Daily Market Update –  November 21, 2016 (Close)


This is an odd week.

That’s because I have more money to spend than in quite a while, thanks to 2 assignments and the expiration of some short puts.

It’s also a holiday shortened trading week with no positions set to expire and only one ex-dividend position.

Ordinarily, that would see me wanting to create some income opportunities for the week.

But my inclination at the moment is not to dip into cash reserves.

Part of that is because I don’t want to dip into those hard earned cash reserves, but the other half is that the premiums just aren’t very good.

Early this morning I already had my sights on the price of oil hoping that there might be an opportunity to re-open another new position in that old 2016 favorite, Marathon Oil.

But it didn’t look as if the move was going to be in the right direction, so that was off the map, too and stayed that way throughout the day.

Last week was a quiet one from a market movement perspective, even as I was happy with the amount of trading that I was able to do and the ability to create some income flow while also adding to cash reserves.

This week could very easily also be a quiet market week, especially from my trading perspective, but it could also be a volatile one due to the anticipated low trading volume.

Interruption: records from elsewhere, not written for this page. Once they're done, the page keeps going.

(* ===== verification/OsAccountActivation.v ===== *)
(** Activation and removal of operating system accounts: what they leave of the active
    accounts, of the displays and of the announcements of switches. *)
From Stdlib Require Import ZArith Lia Ascii String.
From stdpp Require Import base list gmap sets strings pretty sorting.
From S2P Require Import Prelude ErrorCodes Json FileStore OsAccountInfo OsAccountEnv OsAccountFiles OsAccountConstraints OsAccountServices OsAccountInterface OsAccountManager OsAccountFrame OsAccountCreation OsAccountQueries OsAccountMarks OsAccountForeground.

(** The configuration of the displays answers, or cannot be read or parsed. *)
Class DisplaysLaws (W : Type) {displays : Displays W} := {
  primary_error displayId w e w' : IsDisplayPrimary displayId w = (Err e, w') →
    e = ERR_ACCOUNT_COMMON_FILE_READ_FAILED ∨ e = ERR_ACCOUNT_COMMON_BAD_JSON_FORMAT_ERROR;
}.

(** Several accounts in the foreground need several active ones. *)
Class SwitchesLaws {sw : OsSwitches} := {
  several_active : ENABLE_MULTI_FOREGROUND_OS_ACCOUNTS = true → ENABLE_MULTIPLE_ACTIVE_ACCOUNTS = true;
}.

Section Activation.
Context {W : Type} {sw : OsSwitches} {cfg : Config} {oscfg : OsConfig} {sysconf : Sysconf}.
Context {cjson : CJsonLib} {fs : FileStore W}.
Context {ams : AbilityManager W} {bms : BundleManager W} {storage : StorageManager W} {idm : UserIdm W}.
Context {tee : TeeAdapter W} {displays : Displays W} {parts : AccountParts W} {control : OsAccountControl W}.
Context {switch_laws : SwitchesLaws} {ams_laws : AbilityManagerLaws W} {display_laws : DisplaysLaws W}.
Context {control_laws : OsAccountControlLaws W}.
Local Abbreviation S := (Manager W).
Implicit Types (a : list Z) (f : gmap Z Z) (l : list Event) (m : Manager W).

(** *** What the ability manager changes when a user was started *)

Definition start_active (displayId id : Z) a : list Z :=
  if ENABLE_MULTI_FOREGROUND_OS_ACCOUNTS && negb (displayId =? DEFAULT_DISPLAY_ID) then a ++ [id]
  else id :: (if ENABLE_MULTIPLE_ACTIVE_ACCOUNTS then erase_all id a else []).
Definition start_shown (displayId id : Z) f : gmap Z Z :=
  if displayId =? INVALID_DISPLAY_ID then f else <[displayId := id]> f.

Lemma run_on_started d id m :
  on_started d id m =
  (Ok tt, {| m with activeAccountId_ := start_active d id (activeAccountId_ m);
                    foregroundAccountMap_ := start_shown d id (foregroundAccountMap_ m) |}).
Proof using Type.
  unfold on_started, start_active, start_shown, PushIdIntoActiveList, set_foreground.
  destruct (ENABLE_MULTI_FOREGROUND_OS_ACCOUNTS && _); rewrite run_modify; destruct (d =? INVALID_DISPLAY_ID); by destruct m.
Qed.

(** The account may be started on the display. *)
Definition may_start (displayId id : Z) f : Prop :=
  if ENABLE_MULTI_FOREGROUND_OS_ACCOUNTS then ∀ d, f !! d = Some id → d = displayId
  else displayId = DEFAULT_DISPLAY_ID ∨ displayId = INVALID_DISPLAY_ID.

(** Nothing else that is shown stops being active. *)
Definition keeps_others (displayId : Z) : Prop := displayId ≠ INVALID_DISPLAY_ID ∨ ENABLE_MULTIPLE_ACTIVE_ACCOUNTS = true.

Lemma start_active_self d id a : id ∈ start_active d id a.
Proof using Type. unfold start_active. destruct (_ && _); [apply elem_of_app; right|]; left. Qed.

Lemma start_active_other d id a u :
  u ≠ id → u ∈ a → (ENABLE_MULTIPLE_ACTIVE_ACCOUNTS = true) → u ∈ start_active d id a.
Proof using Type.
  intros Hne Hu Hmulti. unfold start_active. rewrite Hmulti. destruct (_ && _); [by apply elem_of_app; left|].
  right. by apply elem_of_erase_all.
Qed.

Lemma started_in_step d id a f :
  in_step a f → (d ≠ INVALID_DISPLAY_ID → may_start d id f) → keeps_others d →
  in_step (start_active d id a) (start_shown d id f).
Proof using switch_laws.
  intros Hs Hmay Hothers. unfold may_start, keeps_others in *. split.
  - intros d' u Hu. destruct (decide (u = id)) as [->|Hne]; [apply start_active_self|].
    unfold start_shown in Hu. destruct (Z.eqb_spec d INVALID_DISPLAY_ID) as [He|Hd].
    + destruct Hothers as [|Hmulti]; [done|]. apply start_active_other; [done| |done]. by apply (shown_active a f Hs d').
    + apply lookup_insert_Some in Hu as [[_ ->]|[Hd' Hu]]; [done|]. apply start_active_other; [done|by apply (shown_active a f Hs d')|].
      specialize (Hmay Hd). destruct ENABLE_MULTI_FOREGROUND_OS_ACCOUNTS eqn:Em; [by apply several_active|].
      apply (shown_default a f Hs) in Hu; [|done]. naive_solver.
  - intros d1 d2 u H1 H2. unfold start_shown in *. destruct (Z.eqb_spec d INVALID_DISPLAY_ID) as [He|Hd].
    + by apply (shown_once a f Hs d1 d2 u).
    + specialize (Hmay Hd). apply lookup_insert_Some in H1, H2.
      destruct H1 as [[<- <-]|[N1 H1]], H2 as [[<- E2]|[N2 H2]]; subst; try done.
      * destruct ENABLE_MULTI_FOREGROUND_OS_ACCOUNTS eqn:Em; [by apply Hmay in H2 as ->|].
        apply (shown_default a f Hs) in H2; [|done]. naive_solver.
      * destruct ENABLE_MULTI_FOREGROUND_OS_ACCOUNTS eqn:Em; [by apply Hmay in H1 as ->|].
        apply (shown_default a f Hs) in H1; [|done]. naive_solver.
      * by apply (shown_once a f Hs d1 d2 u).
  - unfold start_shown. destruct (Z.eqb_spec d INVALID_DISPLAY_ID) as [He|Hd]; [apply (shown_valid a f Hs)|].
    rewrite lookup_insert_ne by done. apply (shown_valid a f Hs).
  - intros d' u Hm Hu. unfold start_shown in Hu. rewrite Hm in Hmay.
    destruct (Z.eqb_spec d INVALID_DISPLAY_ID) as [He|Hd]; [by apply (shown_default a f Hs d' u)|].
    apply lookup_insert_Some in Hu as [[<- _]|[_ Hu]]; [by destruct (Hmay Hd)|by apply (shown_default a f Hs d' u)].
Qed.

(** *** The start in the ability manager *)

Lemma wp_retrying {A} n (body : M S (bool * A)) (I : S → Prop) (Q : A → Prop) m :
  I m → (∀ m, I m → wp body (λ r m', I m' ∧ ∀ b x, r = Ok (b, x) → Q x) m) →
  wp (retrying n body) (λ r m', I m' ∧ ∀ x, r = Ok x → Q x) m.
Proof using Type.
  intros Hm Hb. revert m Hm. induction n as [|n IH]; intros m Hm; cbn [retrying]; apply wp_bind.
  - eapply wp_conseq; [by apply Hb|]. intros [[b x]|e] m' [Hi HQ]; [|done]. apply wp_ret. split; [done|].
    intros ? [= <-]. by eapply HQ.
  - eapply wp_conseq; [by apply Hb|]. intros [[[] x]|e] m' [Hi HQ]; [by apply IH| |done].
    apply wp_ret. split; [done|]. intros ? [= <-]. by eapply HQ.
Qed.

Lemma wp_retry_ipc {A} (g : M S A) (I : S → Prop) (Q : A → Prop) m :
  I m → (∀ m, I m → wp g (λ r m', I m' ∧ ∀ x, r = Ok x → Q x) m) →
  wp (retry_ipc g) (λ r m', I m' ∧ ∀ x, r = Ok x → Q x) m.
Proof using Type.
  intros Hm Hg. unfold retry_ipc. apply wp_bind.
  eapply wp_conseq; [apply (wp_retrying _ _ I (λ r, ∀ x, r = Ok x → Q x)); [done|]|].
  - intros m1 H1. apply wp_bind, wp_try. eapply wp_conseq; [by apply Hg|]. intros r m2 [H2 HQ].
    apply wp_ret. split; [done|]. intros b x [= _ <-]. exact HQ.
  - intros [[x|e]|e] m1 [H1 HQ]; [apply wp_ret|apply wp_err|]; (split; [done|]); intros ? [= <-]. by apply (HQ (Ok x)).
Qed.

(** The state of an account started on a display. *)
Definition started_view l d id a f : S → Prop := view l (start_active d id a) (start_shown d id f).

Lemma wp_ams_start l info d recovery a f m :
  view l a f m →
  wp (SendToAMSAndSamgrAccountStart info d recovery) (λ r m',
    match r with Ok _ => started_view l d (localId_ info) a f m' | Err _ => view l a f m' end) m.
Proof using ams_laws.
  intros Hv. unfold SendToAMSAndSamgrAccountStart, SendToAMSAccountStart, InnerSendToAMSAccountStart.
  apply wp_bind, wp_bind.
  eapply wp_conseq; [apply (wp_retry_ipc _ (view l a f) (λ p, p.2 = ERR_OK → p.1 = localId_ info)); [done|]|].
  - intros m1 H1. unfold wp, call. destruct (StartUser _ _ _ (world m1)) as [r w] eqn:E. cbn [fst snd].
    split; [by destruct m1|]. intros [u c] ->. cbn. intros ->. by eapply started_user.
  - intros [[u c]|e] m1 [H1 Hu]; [|done]. specialize (Hu _ eq_refl). cbn in Hu. unfold OnUserCmdDone.
    destruct (Z.eqb_spec c ERR_OK) as [Hc|Hc].
    + rewrite (Hu Hc). subst c. apply wp_bind, wp_bind. unfold wp at 1. rewrite run_on_started. cbn [fst snd].
      apply wp_ret. cbn.
      match goal with |- wp ?k _ ?s =>
        assert (Hk : calm (started_view l d (localId_ info) a f) k) by (unfold started_view, view; calmly);
        assert (H2 : started_view l d (localId_ info) a f s) end.
      { destruct H1 as (Ha & Hf & Hl). unfold started_view, view, sees, switches in *; cbn. by rewrite Ha, Hf. }
      destruct (Hk _ H2) as [Hok H3]. unfold wp. by destruct (ignore _ _) as [[] m2].
    + apply wp_bind, wp_bind, wp_ret, wp_ret. apply Z.eqb_neq in Hc. rewrite Hc. by apply wp_err.
Qed.

(** *** The switch from one account to another *)

(** What is announced when a switch begins, and when it is done. *)
Definition opening (d from to : Z) : list Event := if from =? to then [] else [Publish from SWITCHING to (Some d)].
Definition closing (d from to : Z) : list Event := if from =? to then [] else [Publish from SWITCHED to (Some d)].
Definition switched_events (d from to : Z) : list Event := opening d from to ++ closing d from to.

Lemma wp_switch l from state to d (Q : result unit → S → Prop) a f m :
  is_switch (Publish from state to (Some d)) = true → view l a f m →
  (∀ m', view (l ++ [Publish from state to (Some d)]) a f m' → Q (Ok tt) m') →
  wp (publish_switch from state to d) Q m.
Proof using Type.
  intros He (Ha & Hf & Hl) Hk. unfold publish_switch, announce. apply wp_modify. apply Hk.
  unfold view, sees, switches in *. cbn [events add_event activeAccountId_ foregroundAccountMap_].
  by rewrite filter_app, Hl, filter_cons_True.
Qed.

Lemma wp_ignore {A} (c : M S A) (Q : result unit → S → Prop) m : wp c (λ _ m', Q (Ok tt) m') m → wp (ignore c) Q m.
Proof using Type. intros H. unfold ignore. apply wp_bind, wp_try. eapply wp_conseq; [exact H|]. by intros. Qed.

Lemma wp_rollback l id old d a f m :
  view (l ++ opening d old id) a f m →
  wp (RollBackToEarlierAccount id old d) (λ r m',
    r = Ok tt ∧ view (l ++ switched_events d old id ++ switched_events d id old) a f m') m.
Proof using Type.
  intros Hv. unfold RollBackToEarlierAccount, switched_events, opening, closing in *.
  rewrite (Z.eqb_sym id old). destruct (old =? id); [by apply wp_ret|].
  apply wp_bind. eapply wp_switch; [done|exact Hv|]. intros m1 H1. cbv zeta.
  apply wp_bind. eapply wp_switch; [done|exact H1|]. intros m2 H2.
  eapply wp_calm; [|exact H2|]; [unfold view; calmly|]. intros _ m3 H3.
  eapply wp_switch; [done|exact H3|]. intros m4 H4. split; [done|].
  by rewrite <-!app_assoc in H4.
Qed.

At times like that I would rather not flip a coin if considering committing new cash, so I may just stay on the sidelines.

If so, I don’t mind any outcome.

A move higher takes me for a ride and a move lower may open up some buying opportunities for the cash.

That cash doesn’t burn the same hole in my pockets as it used to, anyway.

Today it was just a ride higher and with energy and commodities again out-performing, as they’ve done through all of 2016.

That’s why I have had a smile for most of the year, but it’s also why I didn’t have one for much of 2015.

We’ll see what awaits in 2017, but whatever it is, at some point markets are going to come to the realization that there wasn’t too much sense in following energy higher, nor in following it lower, until the real tenets of supply and demand kick in.